Sometimes I feel like I have those long whiskery eyebrows that cats have in addition to normal eyebrows. I know I don't have them, and I don't see them it the mirror or anything. I just get this feeling sometimes, and it's really hard to explain.

I'm really really obsessive.

I hate making eye contact with people. It makes me feel really uncomfortable. When I think about it, even when I'm shaking someone's hand, especially if I'm shaking their hand, I'm not making eye contact. I'm looking anywhere but their eyes. I don't know why, I just hate it.

It doesn't really affect my school life or anything, so it's not a huge deal, and I'm still really functional. There are times when I'm certain that I need to tell someone or see a psychiatrist, but other times I'm one hundred percent certain that I'm one hundred percent normal, and lately I haven't really been showing the symptoms much. That's why I'm putting it out there for other people to give me advice. Should I tell my parents that I thin I need to see someone about this, or not? Is this schizophrenia at all, or some other thing entirely? Could it be that I'm naturally recovering from schizophrenia, and if so, will I get worse again? Or am I just being a teenager?
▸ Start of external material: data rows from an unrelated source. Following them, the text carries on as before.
(** Where the way to every chunk is free, preparing makes them all ready. *)
Lemma prepare_open_wp fuel o node w :
  wf n node -> supply_ok w -> 0 <= o <= m -> m - o < Z.of_nat fuel ->
  (forall c, c ∈ chunks fuel o -> open_at n node (lo + c.1) c.2) ->
  wp (prepare_range_loop geo fuel va pa size (o * 4096)) (node, w) (fun r s =>
  before_kept o node s.1 /\
  match r with Ok _ => forall c, c ∈ chunks fuel o -> ready s.1 c.1 c.2 | Err x => x = NOutOfMemory end).
Proof.
  revert o node w. induction fuel as [|fuel IH]; intros o node w Hwf Hsup Ho Hfuel Hopen; [lia|]. cbn [prepare_range_loop chunks] in *.
  destruct (rq_range _ _ _ _ _ _ Hreq) as [_ _ Hsz _ _ _]. rewrite Hsz at 1.
  destruct (Z.ltb_spec o m) as [Hlt|Hge].
  2: { rewrite (proj2 (Z.ltb_ge (o * 4096) (m * 4096))) by lia. apply wp_ret. split; [by intros v t e|]. intros c Hc. by apply elem_of_nil in Hc. }
  rewrite (proj2 (Z.ltb_lt (o * 4096) (m * 4096))) by lia.
  destruct (chunk_ok o) as (Ht & Hend & Hal & _ & Hat & Hw1 & Hw2); [lia|]. set (t := chunk_level o) in *. pose proof (pg_pos t) as Hpg.
  apply wp_bind. unfold wp at 1. rewrite uadd_run by done. apply wp_bind. unfold wp at 1. rewrite uadd_run by done.
  change (first_target geo (size - o * 4096) (va + o * 4096) (pa + o * 4096)) with t.
  assert (Hop : open_at n node (lo + o) t) by (apply (Hopen (o, t)); by constructor).
  apply wp_bind. assert (Hprobe : forall Q, wp (entry_at n (va + o * 4096) t true) (node, w)
  (fun r s => match r with Ok e => is_valid e = false /\ Q (Ok (span_of t)) s | Err x => Q (Err x) s end) -> wp (probe geo (va + o * 4096) t) (node, w) Q).
  { intros Q HQ. destruct t; cbn [probe]; apply wp_bind; (eapply wp_mono; [exact HQ|]); intros [e|x] s; try done; intros [-> Hq]; done. }
  apply Hprobe. eapply wp_mono; [by apply (entry_at_wp n _ (lo + o) t)|]. intros r [node1 w1] (K & Oth & Hr). cbn [fst snd] in *.
  assert (Hbk : before_kept o node node1).
  { intros v2 t2 e2 Hv2 Hb Hs2. apply (Oth v2 t2); [done| |done]. by apply block_after. }
  destruct r as [e|x].
  2: { split; [done|]. destruct x; try done. by destruct Hr as [_ []]. }
  destruct Hr as [Hs Hinv]. split; [by apply Hinv|].
  replace (o * 4096 + span_of t) with ((o + pg t) * 4096) by (rewrite span_eq; ring).
  eapply wp_mono; [apply (IH (o + pg t) node1 w1); [by destruct K|by destruct K as [_ _ _ []]|lia|lia|]|].
  - intros c Hc. destruct (chunks_ge _ _ _ Hc) as [Hcr Ecl]; [lia|]. destruct (chunk_ok c.1) as (Htc & _ & Halc & _); [lia|]. rewrite <- Ecl in *.
  apply (Oth (lo + c.1) c.2); [apply lo_range; lia| |done|apply Hopen; by constructor]. apply block_before; [lia|done].
  - intros r [node2 w2] [Hbk2 Hr2]. cbn [fst snd] in *. split.
  + intros v2 t2 e2 Hv2 Hb Hs2. apply (Hbk2 v2 t2 e2); [done|lia|]. by apply (Hbk v2 t2).
  + destruct r; [|done]. intros c Hc. apply elem_of_cons in Hc as [->|Hc]; [|by apply Hr2]. exists e. cbn [fst snd]. split; [|by apply Hinv].
    apply Hbk2; [apply lo_range; lia| |done]. pose proof (Z.div_mod (lo + o) (pg t)). lia.
Qed.
(** Taking out prepared ranges one after the other. *)
Lemma unmap_ranges_wp l node w :
  va_bits geo = 12 + 9 * Z.of_nat n -> Forall range_at_ok l -> wf n node -> Forall (r_inside node) l ->
  wp (each (fun r => unmap_keep_tables_geometry geo r.1 r.2) l) (node, w) (fun r s =>
    r = Ok tt /\ s.2 = w /\ page s.1 = page node /\ wf n s.1 /\ node_count s.1 = node_count node /\
    forall v, 0 <= v < pg n -> translate n s.1 v = if none_of l v then translate n node v else None).
Proof using.
  intros Hbits. revert node. induction l as [|r l IH]; intros node Hok Hwf Hin; cbn [each].
  { apply wp_ret. by split_and!. }
  apply Forall_cons in Hok as [Hr Hok]. apply Forall_cons in Hin as [Hri Hin]. apply wp_bind.
  unfold unmap_keep_tables_geometry at 1. apply wp_bind. eapply wp_mono; [by apply (prepare_again r)|]. intros x s [-> ->].
  eapply wp_mono; [apply (unmap_wp geo r.1 r.2 (page_no geo r.1) (r.2 / 4096)); [done|done|done|]|].
  { intros v Hv. by apply Hri, in_range_true. }
  intros x [node1 w1] (-> & Hw & [Cp Cw Cc Ct Cf]). cbn [fst snd] in *. subst w1.
  eapply wp_mono; [apply (IH node1); [done|done|]|].
  { apply Forall_forall. intros q Hq. eapply Forall_forall in Hok; [|exact Hq]. eapply Forall_forall in Hin; [|exact Hq].
    by apply (r_inside_finer node). }
  intros x [node2 w2] (-> & Hw & Hp2 & Hwf2 & Hc2 & Ht2). cbn [fst snd] in *. split_and!; [done|done|congruence|done|congruence|].
  intros v Hv. rewrite Ht2, Ct by done. unfold none_of. simpl. fold (r_in r v). by destruct (r_in r v), (existsb _ l).
Qed.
Thanks for your consideration!

Gearfried
September 11th, 2012, 04:11 PM
What you said about the wall part, I once felt that way when I was sick. I'm not schizophrenic, but what you described matched my experience almost identically. I was sick and had a REALLY high fever, and was on some sort of medication. I had been sleeping for like 15-16 hours, and when I woke up, it was around 6 pm. I headed downstairs from my bedroom, and for some unexplicable reason I was absolutely terrified that I would fall through the stairs as if they were only an image. Then after going into the bathroom, it took me a second to find the toilet, because everything seemed like I saw it, but my mind didn't perceive it. And then on my way out, I turned off the lights and nearly had a panic-attack when it got dark. I don't know why. Then on the way back up the stairs I thought about gravity switching around, and I convinced myself that it did. So I had to support myself with the wall for a minute because I felt like I was falling, and everything was unreal. My sense of touch seemed magnified by like 200 percent because I remember just looking at stuff, and feeling it, and being mystified by the simplest things...

Danny_boi 16
September 11th, 2012, 04:26 PM
I don't believe u r schizophrenic. Cuz that sickness occurs when something dramatic happens to u. Having an imaginary friend isn't being schizophrenic, just Human

Carbarrawr
October 22nd, 2012, 05:24 PM
I don't believe u r schizophrenic. Cuz that sickness occurs when something dramatic happens to u. Having an imaginary friend isn't being schizophrenic, just Human

Just a correction, Schizophrenia occurring when something dramatic happens is only one way that it can be caused; that is not the only way. Genes and chemical imbalances are two of the most common ways that scientist believe schizophrenia is caused, along with trauma from an event, of course, like you said. Also it is common for drugs to cause schizophrenia.

To answer your (aprilshowers) question, it sounds like you might have schizophrenia. Or, like you said, you could just have an overactive imagination and could be overly-cautious. The only way to know for sure is to go to a psychiatrist.